PROBLEM:
The reply should hold only the lines from the one with "mt_info := info3;" through the end of the data, each given exactly.

AVAILABLE DATA:

(** ** An in-memory instance of the collaborators

    A small logstore with a record codec and signatures that can be
    computed with, so that the handlers can be run on concrete requests. *)

Module Mem.
Import Net.

(** A record: its cid, the key of the log that signed it, and whether its
    nodes can be loaded from the DAG service. *)
Record MemRecord := mkMemRecord {
  mr_cid    : Cid;
  mr_signer : PubKey
}.

Record MemThread := mkMemThread {
  mt_info    : Info;
  mt_records : list (PeerID * list MemRecord)
}.

Record MemStore := mkMemStore {
  threads : list (ThreadID * MemThread);
  blocks  : list Cid;
  faulty  : bool
}.

Definition B (str : string) : bytes := String.list_byte_of_string str.

Fixpoint lookupThread (ts : list (ThreadID * MemThread)) (tid : ThreadID) : option MemThread :=
  match ts with
  | [] => None
  | (t, th) :: rest => if decide (t = tid) then Some th else lookupThread rest tid
  end.

Fixpoint putThread (ts : list (ThreadID * MemThread)) (tid : ThreadID) (th : MemThread)
    : list (ThreadID * MemThread) :=
  match ts with
  | [] => [(tid, th)]
  | (t, th0) :: rest =>
      if decide (t = tid) then (t, th) :: rest else (t, th0) :: putThread rest tid th
  end.

Definition emptyThread : MemThread := {| mt_info := zeroInfo; mt_records := [] |}.

Definition threadOf (w : MemStore) (tid : ThreadID) : MemThread :=
  default emptyThread (lookupThread (threads w) tid).

Definition withThread (w : MemStore) (tid : ThreadID) (th : MemThread) : MemStore :=
  {| threads := putThread (threads w) tid th; blocks := blocks w; faulty := faulty w |}.

Definition writeFailed : error := ErrOther "write failed".

(** A toy 64-bit fingerprint: the xor of per-entry string hashes. *)
Definition hashString (str : string) : Z :=
  fold_left (fun h b => (h * 31 + Z.of_N (Byte.to_N b)) mod 2^64) (String.list_byte_of_string str) 7.

Definition memComputeHeadsEdge (hs : list LogHead) : Z :=
  fold_left (fun acc h => Z.lxor acc (hashString (lh_LogID h +:+ "/" +:+ lh_Head h))) hs 0.

Definition memHeads (info : Info) : list LogHead :=
  omap (fun l => if decide (li_Head l = Undef) then None
                 else Some {| lh_Head := li_Head l; lh_LogID := li_ID l |}) (Logs info).

Definition memAddrsEdge (info : Info) : Z :=
  fold_left (fun acc l =>
    Z.lxor acc (hashString (fold_left (fun a m => a +:+ "|" +:+ m) (li_Addrs l) (li_ID l))))
    (Logs info) 0.

Definition recordsOf (th : MemThread) (lid : PeerID) : list MemRecord :=
  match list_find (fun e => fst e = lid) (mt_records th) with
  | Some (_, (_, recs)) => recs
  | None => []
  end.

Fixpoint after (off : Cid) (recs : list MemRecord) : option (list MemRecord) :=
  match recs with
  | [] => None
  | r :: rest => if decide (mr_cid r = off) then Some rest else after off rest
  end.

Definition memGetLocalRecords (w : MemStore) (tid : ThreadID) (lid : PeerID)
    (off : Cid) (lim : Z) : list MemRecord * option error :=
  let recs := recordsOf (threadOf w tid) lid in
  if decide (off = Undef) then (take (Z.to_nat lim) recs, None)
  else match after off recs with
       | Some rest => (take (Z.to_nat lim) rest, None)
       | None => ([], Some ErrOffsetIsMissing)
       end.

Definition memAddKey (service : bool) (w : MemStore) (tid : ThreadID) (k : SymKey)
    : MemStore * option error :=
  if faulty w then (w, Some writeFailed)
  else
    let th := threadOf w tid in
    let key := Key (mt_info th) in
    let key' := if service then {| sk := Some k; rk := rk key |}
                else {| sk := sk key; rk := Some k |} in
    (withThread w tid {| mt_info := {| Key := key'; Logs := Logs (mt_info th) |};
                         mt_records := mt_records th |}, None).

Definition memCreateLogs (w : MemStore) (tid : ThreadID) (lgs : list LogInfo)
    : MemStore * option error :=
  if faulty w then (w, Some writeFailed)
  else
    let th := threadOf w tid in
    let known := map li_ID (Logs (mt_info th)) in
    let fresh := filter (fun l => li_ID l ∉ known) lgs in
    (withThread w tid {| mt_info := {| Key := Key (mt_info th);
                                       Logs := Logs (mt_info th) ++ fresh |};
                         mt_records := mt_records th |}, None).

Definition memPutRecord (w : MemStore) (tid : ThreadID) (lid : PeerID) (r : MemRecord)
    : MemStore * option error :=
  if faulty w then (w, Some writeFailed)
  else ({| threads := threads w; blocks := mr_cid r :: blocks w; faulty := faulty w |}, None).

#[global] Instance memCollaborators : Collaborators MemStore MemRecord := {|
  pubkey_Verify pk payload sig := (bool_decide (sig = pk ++ payload), None);
  IDFromPublicKey pk :=
    if decide (pk = []) then inr (ErrOther "empty key") else inl (String.string_of_list_byte pk);
  RecordFromProto pr key :=
    match key with
    | None => inr (ErrOther "no key to decode with")
    | Some _ => inl {| mr_cid := String.string_of_list_byte (RecordNode pr); mr_signer := HeaderNode pr |}
    end;
  RecordToProto w r :=
    if decide (mr_cid r ∈ blocks w)
    then inl {| RecordNode := String.list_byte_of_string (mr_cid r); EventNode := [];
                HeaderNode := mr_signer r; BodyNode := [] |}
    else inr (ErrOther "block not found");
  rec_Cid := mr_cid;
  rec_Verify r pk := if decide (mr_signer r = pk) then None else Some (ErrOther "bad record signature");
  store_GetThread w tid :=
    match lookupThread (threads w) tid with
    | Some th => (mt_info th, None)
    | None => (zeroInfo, Some ErrThreadNotFound)
    end;
  store_ServiceKey w tid := inl (sk (Key (mt_info (threadOf w tid))));
  store_PubKey w tid lid :=
    inl (li_PubKey <$> (snd <$> list_find (fun l => li_ID l = lid) (Logs (mt_info (threadOf w tid)))));
  store_AddrsEdge w tid :=
    match Logs (mt_info (threadOf w tid)) with
    | [] => inr ErrThreadNotFound
    | _ => inl (memAddrsEdge (mt_info (threadOf w tid)))
    end;
  store_HeadsEdge w tid :=
    match memHeads (mt_info (threadOf w tid)) with
    | [] => inr ErrThreadNotFound
    | hs => inl (memComputeHeadsEdge hs)
    end;
  store_AddServiceKey := memAddKey true;
  store_AddReadKey := memAddKey false;
  ComputeHeadsEdge := memComputeHeadsEdge;
  net_isKnown w c := inl (bool_decide (c ∈ blocks w));
  net_PutRecord := memPutRecord;
  net_createExternalLogsIfNotExist := memCreateLogs;
  net_getLocalRecords := memGetLocalRecords
|}.

(** Bodies are marshalled to the bytes of the thread ids they name. *)
#[global] Instance marshalGetLogs : Marshaler GetLogsRequest_Body :=
  fun b => inl (B (gl_ThreadID b)).
#[global] Instance marshalPushLog : Marshaler PushLogRequest_Body :=
  fun b => inl (B (pl_ThreadID b)).
#[global] Instance marshalGetRecords : Marshaler GetRecordsRequest_Body :=
  fun b => inl (B (gr_ThreadID b)).
#[global] Instance marshalPushRecord : Marshaler PushRecordRequest_Body :=
  fun b => inl (B (pr_ThreadID b)).
#[global] Instance marshalExchangeEdges : Marshaler ExchangeEdgesRequest_Body :=
  fun b => inl (concat (map (fun e => B (te_ThreadID e)) (ee_Threads b))).

(** A request signed by the peer whose public key is [pk]. *)
Definition signedBy {Body} `{!Marshaler Body} (pk : PubKey) (body : Body) : Request Body :=
  {| req_Header :=
       Some {| h_PubKey := pk;
               h_Signature := pk ++ match Marshal body with inl p => p | inr _ => [] end |};
     req_Body := Some body |}.

(** *** A store and some requests to run the handlers on *)

Definition alice : PubKey := B "alice".

Definition logA : LogInfo :=
  {| li_ID := "LA"; li_PubKey := B "pkA"; li_Addrs := ["/ip4/10.0.0.1/tcp/4006"];
     li_Head := "c2" |}.

Definition logB : LogInfo :=
  {| li_ID := "LB"; li_PubKey := B "pkB"; li_Addrs := ["/ip4/10.0.0.2/tcp/4006"];
     li_Head := Undef |}.

Definition logC : LogInfo :=
  {| li_ID := "LC"; li_PubKey := B "pkC"; li_Addrs := ["/ip4/10.0.0.3/tcp/4006"];
     li_Head := Undef |}.

(** [T1] has a service key, two logs and two records in [LA]; [T3] has a
    service key and one log that has no head yet. *)
Definition info1 : Info :=
  {| Key := {| sk := Some (B "k1"); rk := None |}; Logs := [logA; logB] |}.

Definition info3 : Info :=
  {| Key := {| sk := Some (B "k3"); rk := None |}; Logs := [logC] |}.

Definition store0 : MemStore :=
  {| threads :=
       [("T1", {| mt_info := info1;
                  mt_records := [("LA", [ {| mr_cid := "c1"; mr_signer := B "pkA" |};
                                          {| mr_cid := "c2"; mr_signer := B "pkA" |} ])] |});
        ("T3", {| mt_info := info3; mt_records := [] |})];
     blocks := ["c1"; "c2"];
     faulty := false |}.

Definition srv : server := {| tStat := true; ps := true |}.

Definition key1 : option ProtoKey := Some {| pk_Key := Some (B "k1") |}.
Definition key3 : option ProtoKey := Some {| pk_Key := Some (B "k3") |}.

Definition wireRecord (c : Cid) (signer : PubKey) : Log_Record :=
  {| RecordNode := B c; EventNode := []; HeaderNode := signer; BodyNode := [] |}.

Definition pushKnown : PushRecordRequest_Body :=
  {| pr_ThreadID := "T1"; pr_LogID := "LA"; pr_Record := wireRecord "c2" (B "pkA") |}.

REPLY:
        ("T3", {| mt_info := info3; mt_records := [] |})];
     blocks := ["c1"; "c2"];
     faulty := false |}.

Definition srv : server := {| tStat := true; ps := true |}.

Definition key1 : option ProtoKey := Some {| pk_Key := Some (B "k1") |}.
Definition key3 : option ProtoKey := Some {| pk_Key := Some (B "k3") |}.

Definition wireRecord (c : Cid) (signer : PubKey) : Log_Record :=
  {| RecordNode := B c; EventNode := []; HeaderNode := signer; BodyNode := [] |}.

Definition pushKnown : PushRecordRequest_Body :=
  {| pr_ThreadID := "T1"; pr_LogID := "LA"; pr_Record := wireRecord "c2" (B "pkA") |}.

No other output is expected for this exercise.